:: DATA RECORDS
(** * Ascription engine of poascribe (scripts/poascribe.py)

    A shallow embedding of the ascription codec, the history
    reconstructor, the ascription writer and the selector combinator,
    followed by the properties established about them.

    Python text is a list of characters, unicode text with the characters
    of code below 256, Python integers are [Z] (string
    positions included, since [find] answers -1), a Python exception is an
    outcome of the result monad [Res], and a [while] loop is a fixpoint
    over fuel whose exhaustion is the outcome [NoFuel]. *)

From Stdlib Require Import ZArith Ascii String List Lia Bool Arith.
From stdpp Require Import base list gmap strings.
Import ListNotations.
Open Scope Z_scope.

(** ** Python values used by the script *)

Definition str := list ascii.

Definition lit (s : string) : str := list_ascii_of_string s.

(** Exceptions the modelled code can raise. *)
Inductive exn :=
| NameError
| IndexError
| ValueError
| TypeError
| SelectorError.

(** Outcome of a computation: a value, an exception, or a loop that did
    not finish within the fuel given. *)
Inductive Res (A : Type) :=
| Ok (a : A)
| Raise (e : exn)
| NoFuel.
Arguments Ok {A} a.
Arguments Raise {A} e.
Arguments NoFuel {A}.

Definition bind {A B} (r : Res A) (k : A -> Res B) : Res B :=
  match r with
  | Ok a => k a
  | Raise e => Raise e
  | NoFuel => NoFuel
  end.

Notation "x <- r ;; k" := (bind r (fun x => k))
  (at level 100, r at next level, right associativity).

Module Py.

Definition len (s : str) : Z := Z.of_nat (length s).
::::
:: DATA RECORDS
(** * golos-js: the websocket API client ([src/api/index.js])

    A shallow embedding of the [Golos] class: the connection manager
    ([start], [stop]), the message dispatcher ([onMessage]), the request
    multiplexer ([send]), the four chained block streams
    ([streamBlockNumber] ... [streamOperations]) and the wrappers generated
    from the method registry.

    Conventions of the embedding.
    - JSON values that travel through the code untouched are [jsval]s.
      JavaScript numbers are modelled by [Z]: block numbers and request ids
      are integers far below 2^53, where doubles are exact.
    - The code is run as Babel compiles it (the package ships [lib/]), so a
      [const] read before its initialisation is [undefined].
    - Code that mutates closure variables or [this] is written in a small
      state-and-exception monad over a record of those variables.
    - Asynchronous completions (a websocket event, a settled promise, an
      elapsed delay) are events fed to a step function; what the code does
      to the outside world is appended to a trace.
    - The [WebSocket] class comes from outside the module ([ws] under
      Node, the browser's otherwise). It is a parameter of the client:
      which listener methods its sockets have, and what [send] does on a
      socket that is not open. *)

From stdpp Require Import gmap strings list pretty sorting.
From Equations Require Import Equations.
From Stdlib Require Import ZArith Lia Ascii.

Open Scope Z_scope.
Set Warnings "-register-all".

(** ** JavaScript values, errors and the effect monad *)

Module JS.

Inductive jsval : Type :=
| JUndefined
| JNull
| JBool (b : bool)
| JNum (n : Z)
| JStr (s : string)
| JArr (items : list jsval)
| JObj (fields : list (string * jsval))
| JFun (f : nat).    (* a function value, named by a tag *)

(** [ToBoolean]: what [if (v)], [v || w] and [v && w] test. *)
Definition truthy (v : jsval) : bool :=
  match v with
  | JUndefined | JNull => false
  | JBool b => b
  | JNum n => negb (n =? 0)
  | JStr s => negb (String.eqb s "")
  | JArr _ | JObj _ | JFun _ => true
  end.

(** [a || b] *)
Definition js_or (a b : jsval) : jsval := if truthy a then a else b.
::::
:: DATA RECORDS
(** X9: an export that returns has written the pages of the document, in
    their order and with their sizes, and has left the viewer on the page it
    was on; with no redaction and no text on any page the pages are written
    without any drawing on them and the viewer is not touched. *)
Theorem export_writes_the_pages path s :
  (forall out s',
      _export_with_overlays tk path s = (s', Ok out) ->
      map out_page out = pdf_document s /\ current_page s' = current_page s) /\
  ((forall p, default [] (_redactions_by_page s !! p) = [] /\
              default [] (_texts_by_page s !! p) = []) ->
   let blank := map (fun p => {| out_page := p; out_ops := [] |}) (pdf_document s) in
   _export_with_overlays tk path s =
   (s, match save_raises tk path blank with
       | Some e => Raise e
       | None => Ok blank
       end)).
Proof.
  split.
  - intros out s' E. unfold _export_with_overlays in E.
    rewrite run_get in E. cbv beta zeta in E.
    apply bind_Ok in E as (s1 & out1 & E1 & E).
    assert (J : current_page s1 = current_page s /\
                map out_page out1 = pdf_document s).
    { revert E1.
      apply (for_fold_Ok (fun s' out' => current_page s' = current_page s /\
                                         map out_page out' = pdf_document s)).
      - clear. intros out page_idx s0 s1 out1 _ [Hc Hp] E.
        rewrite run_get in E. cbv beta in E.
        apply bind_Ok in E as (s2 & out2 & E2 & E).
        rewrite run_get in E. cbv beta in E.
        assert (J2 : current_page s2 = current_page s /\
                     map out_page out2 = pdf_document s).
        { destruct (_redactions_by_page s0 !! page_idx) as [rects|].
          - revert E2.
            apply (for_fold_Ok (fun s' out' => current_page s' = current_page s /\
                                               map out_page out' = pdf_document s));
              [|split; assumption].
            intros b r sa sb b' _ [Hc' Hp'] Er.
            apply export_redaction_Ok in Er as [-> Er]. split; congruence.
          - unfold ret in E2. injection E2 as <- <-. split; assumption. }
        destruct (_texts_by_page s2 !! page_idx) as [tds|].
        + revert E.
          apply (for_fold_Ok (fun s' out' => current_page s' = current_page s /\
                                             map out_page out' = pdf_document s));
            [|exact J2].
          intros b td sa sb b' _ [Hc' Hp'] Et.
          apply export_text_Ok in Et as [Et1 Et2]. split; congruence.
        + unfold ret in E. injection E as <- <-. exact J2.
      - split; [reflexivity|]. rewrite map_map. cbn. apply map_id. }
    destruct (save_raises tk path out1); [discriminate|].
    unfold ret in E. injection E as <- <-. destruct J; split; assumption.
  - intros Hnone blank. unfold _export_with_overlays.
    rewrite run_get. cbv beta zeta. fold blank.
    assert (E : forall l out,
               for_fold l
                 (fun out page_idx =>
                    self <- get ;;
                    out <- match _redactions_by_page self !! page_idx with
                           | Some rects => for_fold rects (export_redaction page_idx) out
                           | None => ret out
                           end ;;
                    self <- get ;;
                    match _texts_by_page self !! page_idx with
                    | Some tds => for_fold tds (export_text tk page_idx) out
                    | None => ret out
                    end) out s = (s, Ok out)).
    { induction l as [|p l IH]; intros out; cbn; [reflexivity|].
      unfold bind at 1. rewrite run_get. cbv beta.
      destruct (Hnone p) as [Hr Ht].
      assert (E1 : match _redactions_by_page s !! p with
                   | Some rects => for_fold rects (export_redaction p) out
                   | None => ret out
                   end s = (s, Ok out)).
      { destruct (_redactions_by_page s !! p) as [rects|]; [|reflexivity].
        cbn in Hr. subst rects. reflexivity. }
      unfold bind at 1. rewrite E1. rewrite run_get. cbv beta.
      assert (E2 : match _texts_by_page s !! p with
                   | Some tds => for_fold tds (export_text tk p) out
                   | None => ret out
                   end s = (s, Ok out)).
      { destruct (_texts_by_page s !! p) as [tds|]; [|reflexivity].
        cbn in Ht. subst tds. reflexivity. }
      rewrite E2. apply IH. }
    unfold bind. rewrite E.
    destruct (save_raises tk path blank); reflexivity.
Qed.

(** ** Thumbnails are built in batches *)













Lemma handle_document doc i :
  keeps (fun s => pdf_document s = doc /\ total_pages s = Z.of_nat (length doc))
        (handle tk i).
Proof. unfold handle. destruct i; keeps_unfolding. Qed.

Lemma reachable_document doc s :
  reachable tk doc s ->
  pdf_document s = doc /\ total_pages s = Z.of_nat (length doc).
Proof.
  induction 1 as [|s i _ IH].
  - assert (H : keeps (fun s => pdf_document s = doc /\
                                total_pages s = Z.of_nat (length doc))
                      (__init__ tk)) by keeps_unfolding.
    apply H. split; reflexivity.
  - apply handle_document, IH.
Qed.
::::
Your answer should consist of the lines from the line with "(** * Ascription" to the line with "followed by the" above, repeated exactly, both ends included.

(** * Ascription engine of poascribe (scripts/poascribe.py)

    A shallow embedding of the ascription codec, the history
    reconstructor, the ascription writer and the selector combinator,
    followed by the properties established about them.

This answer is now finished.